O filme segue Maud, uma operária de uma
lavanderia, casada e com um filho. O brilhantismo do longa é, na minha opinião,
o fato de que Maud é uma moça comum, vivendo em uma sociedade que ela nunca
antes questionou. O filme é sobre o seu despertar – e por isso talvez seja tão
impactante. O despertar de Maud desperta quem se senta na cadeira do cinema
para presenciá-lo.
Maud trabalha desde criança em uma lavanderia e
seu salario é de posse de seu marido. Na época, mulheres não tinham o direito
de gerenciar seus bens. Estes eram de posse dos homens de suas vidas. Maud
nunca questionara isso. Também nunca questionara que devesse ser ouvida
politicamente, ou que devesse ter a guarda do próprio filho; nunca questionara
seus direitos de manter as próprias posses frente a uma separação conjugal ou
que pudesse denunciar os abusos de seu empregador. Por isso, talvez uma das
cenas mais incríveis do filme seja o momento em que, por um daqueles acasos da
vida, ela acaba tendo que defender o voto feminino, mesmo sem ter pensado muito
a respeito. Quando questionada sobre o porque de seu desejo, ela responde que é
quase inacreditável “pensar que possa haver outro jeito de viver essa vida”. Este
insight em frente a câmera, dito com tanta honestidade transmite um tipo de
emoção diferente, mais lúcida e inteira. Não é emocionalismo barato
cinematográfico, é a pura realidade expressa por alguém que finalmente entendeu
algo importante. Ah, quem dera o mundo já tivesse a maturidade de Maud!
O resto do filme se passa na “luta” pelo voto
feminino. Uso a palavra bélica de propósito, pois o próprio longa transmite a
ideia de que a busca pelo sufrágio fora longa e pacífica por mais de 50 anos,
antes de as manifestações tornarem-se violentas. Segundo Maud “a guerra é a
única língua que os homens entendem”. Isso também dói: a realidade de que ainda
temos dificuldade de obter direitos diplomaticamente, de que a humanidade ainda
acha que precisa de armas e fronteiras para conseguir o que quer. Maud ainda
deixa claro que “nós venceremos”, pois “as mulheres são metade da população
humana e não podem ser, todas, paradas”, mesmo que o filme mostre as diversas
formas de tortura utilizadas pelo contra-ataque masculino.
Para quem acha que feminismo é exagero,
desnecessário, e que o filme retrata o que foi o passado das mulheres na
sociedade, lembro que o passado ainda é presente em diversos países. Para quem
for ver o filme, recomendo ficar até os créditos, pois há uma lista de anos em
que o voto feminino foi aprovado nos países do ocidente, e os países em que
isso ainda não aconteceu. Para quem ainda achar que o Brasil está na frente, e
que não precisamos mais nos preocupar com problemas como os que Maud viveu em
1918, lembro de observar todos os casos de abusos arquivados pois as mulheres
foram incentivadas a retirar as queixas contra seus abusadores, ou a estúpida
polêmica do Enem, quando uma tentativa de mostrar um problema contemporâneo foi
considerada golpe político durante a qual boa parte das pessoas (homens e
mulheres) escreveram redações que violaram os direitos humanos.

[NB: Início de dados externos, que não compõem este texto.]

(* ===== verification/Prelude.v ===== *)
(** * A verification of HiCR

    HiCR is a header-only C++ runtime layer ([include/hicr] in the repository).
    Its [core] directory has the abstract managers and the objects they hand
    out, its [backends] implement the virtual operations of those managers over
    a library or the operating system, and its [frontends] (channels, tasking,
    object store, RPC engine) are built on the core alone.  This development
    models the communication half (memory slots, the communication manager, the
    pthreads backend and all six channels), the computing half (execution
    states, tasks, processing units, the compute manager with its boost,
    pthreads and nOS-V backends, and workers), the description of the machine (topologies,
    their serialization and their discovery with hwloc, memory managers,
    instances), the two frontends that use all of these (the object store
    and the RPC engine), the MPI and LPF backends as one process sees them, and
    the ACL and OpenCL backends for accelerators.

    ** How code becomes definitions

    Code is a program of the resumption monad [prog] of this file: one [Step]
    per atomic access to the shared state, an exception ([Raise]) per
    [HICR_THROW_*], a [Crash] per undefined behaviour or exception that leaves a
    [noexcept] function, and an [Await] per busy wait.  [run] executes a program
    without interference and is total; its outcome is a result, an exception, a
    crash or a wait that does not end, each with the final state.  Pools of
    threads ([Concurrency.v]) interleave programs step by step.  [size_t]
    arithmetic wraps around at 2^64 ([wrap64], [+w], [-w], [*w]).

    Objects that the code shares through [std::shared_ptr] live in a store and
    are referred to by identifiers, so aliasing between slots, managers and
    channels is that of the code.  The constructor arguments of an object are
    the arguments of its [make].

    ** Files

    - [Prelude]: machine integers, exceptions, the monad with its rules, hint
      databases and tactics.  [Concurrency]: interleavings of programs.
      [Interference]: contracts of threads that run at the same time (rely,
      guarantee, what blocks).
    - [Memory]: the byte-addressed heap, [core/localMemorySlot.hpp],
      [core/globalMemorySlot.hpp], and the fields of a communication manager.
    - [CommunicationManager]: [core/communicationManager.hpp].  Its virtual
      functions are the class [CommBackend]; what channels rely on is the class
      [CommSpec].
    - [Pthreads]: [backends/pthreads/core.hpp] and [communicationManager.hpp]
      with the lock of [backends/hwloc/globalMemorySlot.hpp]; an instance of
      both classes.  [PthreadBarrier] there is the [pthread_barrier_t] of the
      system as POSIX describes it, on which [Core.fence] is one call.
      [PthreadsSpec]: its theorems.
    - [CircularBuffer], [Channel], [TokenBuffer]: [frontends/channel/circularBuffer.hpp],
      the three [base.hpp], and the invariant of a buffer of tokens.
    - [FixedSPSC], [FixedMPSC], [FixedMPSCNonlocking], [VariableSPSC],
      [VariableMPSC], [VariableMPSCNonlocking]: the producer and the consumer of
      each channel under [frontends/channel], one module per class; the [Spec]
      files have their theorems.  [HelperQueue] has what the two non-locking
      consumers share.
    - [AtomicCopies], [FixedSPSCConcurrent]: the class
      [CommAtomic] of backends whose copies take effect in one step, and the two
      ends of a fixed-size SPSC channel in two threads; [VariableSPSCConcurrent]: those of
      a variable-size one.  [CriticalSections],
      [LockedCopies], [FixedMPSCConcurrent]: what threads do between acquiring and
      releasing the lock of a slot, and the producers and the consumer of a locking
      channel in as many threads.
    - [Tasking]: [core/executionState.hpp], [frontends/tasking/callbackMap.hpp]
      and [task.hpp], the class [ExecBackend] and its two instances,
      [backends/boost] (coroutines) and [backends/pthreads].  [TaskingSpec]: the
      theorems.
    - [Compute]: [core/processingUnit.hpp], [core/computeManager.hpp], the class
      [ComputeBackend], its pthreads instance and the boost one, which refuses all.
      [PthreadsThreads], [PthreadsThreadsSpec]: the thread of a pthreads processing
      unit, its affinity, its barrier and its signals, and the theorems.
    - [Exceptions]: [core/exceptions.hpp].
    - [Nosv], [NosvSpec]: [backends/nosv], whose tasks run in threads of the nOS-V
      library (the class [NOSV]), and their theorems.
    - [Worker], [WorkerSpec]: [frontends/tasking/worker.hpp] and its theorems.
    - [Json]: JSON values, the accesses to them that the serialization uses, and
      whether their text can be put into a message.
    - [Topology], [TopologySpec]: [core/topology.hpp], [core/device.hpp],
      [core/memorySpace.hpp], [core/computeResource.hpp].  [HwlocTopology]: the
      derived classes of [backends/hwloc] and its topology manager's reader.
      [HwlocDiscovery]: the discovery of NUMA domains, processing units and
      caches in the tree of hwloc objects.
    - [InstanceManager]: [core/instanceManager.hpp], [core/instance.hpp] and the
      pthreads backend.  [MemoryManager]: [core/memoryManager.hpp] with the
      class [MemoryBackend], and [backends/hwloc/memoryManager.hpp]; what clients
      rely on is [MemorySpec] and [RecycleSpec].
    - [ObjectStore]: [frontends/objectStore], over the class [PromotionBackend] of
      the backends that promote and serialize slots.
    - [RPCEngine]: [frontends/RPCEngine/RPCEngine.hpp].  [Frame]: what copies and
      channels leave alone.  [RPCEngineSpec], [RPCReturnSpec], [RPCWiringSpec]:
      requests, return values and the construction of the channels; [RPCDemo]:
      a concrete engine for their witnesses.
    - [Mpi]: [backends/mpi/communicationManager.hpp] and the slots of the MPI
      backend, another instance of [CommBackend], over the functions of the MPI
      library (the class [MPI]).  [MpiSpec]: what is relied on of them, copies and
      the layout of gathered arrays; [MpiDestroy], [MpiExchange]: the two
      collective operations.  [MpiManagers]: memory and instances.  [MpiDemo]: a
      small library for the witnesses.
    - [Lpf]: [backends/lpf/communicationManager.hpp], the slots and the [CHECK] of
      the LPF backend, over the functions of the LPF library (the class [LPF]).
      [LpfSpec]: what is relied on of them, and the gathering of arrays;
      [LpfExchange], [LpfDestroy]: the two collective operations; [LpfCopies]:
      copies, fences, promotion and serialization;
      [LpfMemory]: [backends/lpf/memoryManager.hpp], and the object store over
      LPF; [LpfDemo]: a small library
      for the witnesses.
    - [Accelerators]: what the next two share.  [Acl], [AclCompute]:
      [backends/acl], over the functions of the ACL library (the class [ACL]);
      [AclSpec]: what is relied on of them; [AclTopology], [AclMemory],
      [AclComputeSpec]: the theorems on devices, on slots and copies, and on
      kernels in streams; [AclDemo]: a small library for the witnesses.
    - [Opencl], [OpenclCompute]: [backends/opencl], over the functions of the OpenCL
      library (the class [OPENCL]); [OpenclSpec]: what is relied on of them, and the
      values of slots; [OpenclKernels], [OpenclUnits], [OpenclMemory],
      [OpenclTopology]: the theorems on copies and kernels, processing units, slots
      and devices; [OpenclDemo]: a small library for the witnesses.

    ** What the theorems show

    Channels.  The representation predicates ([channel_rep], [mpsc_content],
    [vrep], [vlcontent], [nonlocking_rep], [vnonlocking_rep]) tie the bytes of
    the buffers and counters to an abstract list of tokens or messages.  Every
    operation is characterised on every branch, for every communication backend
    that satisfies [CommSpec]; for the SPSC channels and the fixed-size locking
    channel whole traces of clients refine an abstract bounded FIFO queue.  These
    statements are about operations that run one after the other; for both
    SPSC channels the producer and the consumer also run at the same
    time, interleaved at every access to memory, and every token or message arrives;
    for the fixed-size locking channel any number of producers and the consumer do, and
    what they accept and receive is one sequence.  The loss of
    tokens by a push of several, the two miscounting pops of several, and the
    lock left held by a failing pop are theorems too.

    Pthreads backend.  Threads that exchange slots and fence are never stuck,
    whatever their interleaving, and afterwards all their managers have registered
    the same slots ([fence_meeting] is the rule for programs that meet at the
    fence).  What a single exchange or fence does is described on its own;
    deregistration, destruction and the copy counters are described as they are.

    Computing.  A task over coroutines has, over its runs, the effect of its
    uninterrupted body and ends after one run more than it suspends.  Over nOS-V
    it has the same effect whatever the interleaving of the thread that runs it
    and of its own, and nothing is ever stuck.  A pthreads processing unit that is
    started and awaited runs its execution state on its processor whatever the
    interleaving with its thread; that a resumed unit may stay suspended is a theorem.
    Processing units and workers follow their state diagrams under all requests; what
    a processing unit is left with when its backend throws is part of the statement.
    That over nOS-V no thread throws rests on what [NosvSpec] says of pauses and
    submissions; a comment of the code reports the exception that this excludes.
    The races and dead ends of the worker's state variable are theorems.

    Topologies.  Serialization and reading are inverse to each other for every
    topology, reading of an arbitrary JSON value is a reference parser, errors and
    what they leave behind included, and
    [isSubset] is exact when the devices of a type are interchangeable.  The
    discovery finds the NUMA domains and processing units of the tree of hwloc
    objects, each processing unit in the domain of its affinity, and the result
    is well formed.

    Instances and memory.  All instance managers of a process agree on the list
    of instances whatever the interleaving of their constructors.  Allocation
    gives fresh memory on success and is described on every error branch.

    Object store and RPC engine.  These are the compositions: over LPF, an object that
    is created, published and serialized by one process and deserialized, fetched and
    fenced by another arrives there with its bytes, and destroying it gives the memory
    and the registrations back; a request is delivered to
    the function of its name, its return value comes back with its bytes, and
    the cases in which it does not are theorems.  The RPC engine is proved against
    the classes [CommSpec], [MemorySpec], [RecycleSpec] and [RunsUnits].

    MPI backend.  The collective operations are described for one process, from
    what all the processes contribute: an exchange gives every process one
    registered slot per entry, in the same order everywhere and with three windows
    of its own, and moves the own ones into the new memory of their data windows; a fence destroys exactly the slots that
    some process has marked, in the order of their keys.  Copies to and from
    another process are inverse to each other and leave no lock, unless the
    library fails.  The instances are the ranks.  Memory that is leaked by an
    exchange, and a lock left by a failing copy, are theorems.

    LPF backend.  Exchange and fence are described in the same way, with what they
    register and deregister; a promoted and serialized slot reaches the same memory
    from the process that reads it.  Copies are complete after the fence of their
    local slot, whose counters stay those of the library.  That failures of a
    transfer are not noticed, and that a slot of another backend is dereferenced,
    are theorems.

    Accelerators.  Over ACL, where kernels wait in a stream, a processing unit that is
    started, asked for its completion until it says yes or a given number of times,
    and waited for has performed its kernels in order, whatever the
    stream has executed in between; copies between host and devices bring the same
    bytes, where the library makes a copy only of the right kind and in the context of
    the device concerned.  Over OpenCL, where the buffer of a slot is unmapped while the device
    works on it and mapped elsewhere afterwards, copies and kernels refine operations
    on the values of slots ([store]).  Slots that are allocated and freed leave the
    others alone.  The devices of a library are found; that the topologies of both
    backends are lost when they are serialized is a theorem for each.

    ** Bounds

    Loops of the code whose number of iterations is known on entry are
    [for_loop] and [for_each].  Busy waits are [Await]; in the concurrent channels
    any number of single polls may come first.  The main loop of a worker has no
    bound in the code; [WorkerOps.mainLoop] takes a number of rounds and says whether
    it has returned, and the theorems that need the loop to end or to fail fix a
    number of rounds that is enough.  The polling loops of the RPC engine
    ([listen], [getReturnValue]) take a number of rounds in the same way; two
    rounds are enough in the theorems that state delivery, and with nothing
    pending the loop has not returned whatever the number.  The recursion over
    the tree of hwloc objects takes the height of the tree as fuel, and the
    theorems hold for every fuel from there on.  The MPI backend keeps counts,
    displacements and sizes as [int]; its theorems are for values below 2^31.  Buffer sizes are at most 2^63 - 1
    bytes, the largest object of the platform, and counters are below 2^64 (the
    hypotheses of the traces bound the number of bytes or tokens sent, and
    [head_counter_wraps] shows what happens beyond).

    ** What is not modelled

    The expansion of format strings and the instrumentation macros.  The sequential
    consistency of the steps stands for the C++ memory model: a copy of bytes and
    an access to a counter are one step each.  Parsing of JSON text, the text that is
    printed for a value (but not whether the printing throws)
    and the end of a process that aborts are left out.  A signal is delivered in a step of
    its own, and a thread in the handler of the suspend signal makes no step.  Of MPI,
    the memory of a window that several processes change at the same time is not modelled, nor that an own window and the local slot
    in it are the same memory.  Of LPF, the memory of another process changes only
    by the transfers of this one; the handles of the object store have room for
    serialized slots of one size, which is a hypothesis of its theorem.  Commands of OpenCL take effect when they are put
    into a queue, which executes them in order; operations of an ACL stream take
    effect when the library is asked about an event or waited for.  The file of an ACL
    kernel is given by its size and content. *)

From Stdlib Require Import ZArith Lia.
From Stdlib.Strings Require Import Byte.
From stdpp Require Import base list gmap option.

Então, não, As Sufragistas não é apenas um
filme sobre o passado, é um filme sobre o presente: é um lembrete de que é
importante votarmos nas próximas eleições, mesmo que discordemos do processo
político do país, porque mulheres do mundo inteiro se esforçaram para nos garantir
esse direito hoje. É um filme sobre a necessidade de as mulheres (e homens)
seguirem na busca pela liberdade e por tantos outros direitos que ainda não
conquistamos. Acho que As Sufragistas dói, mais do que tudo, porque perto do
que elas tiveram que enfrentar para nos garantir o pouco que temos hoje, nós não
estamos fazendo muito para retribuir. Precisamos ser como Maud e despertar para
a realidade de uma vez por todas.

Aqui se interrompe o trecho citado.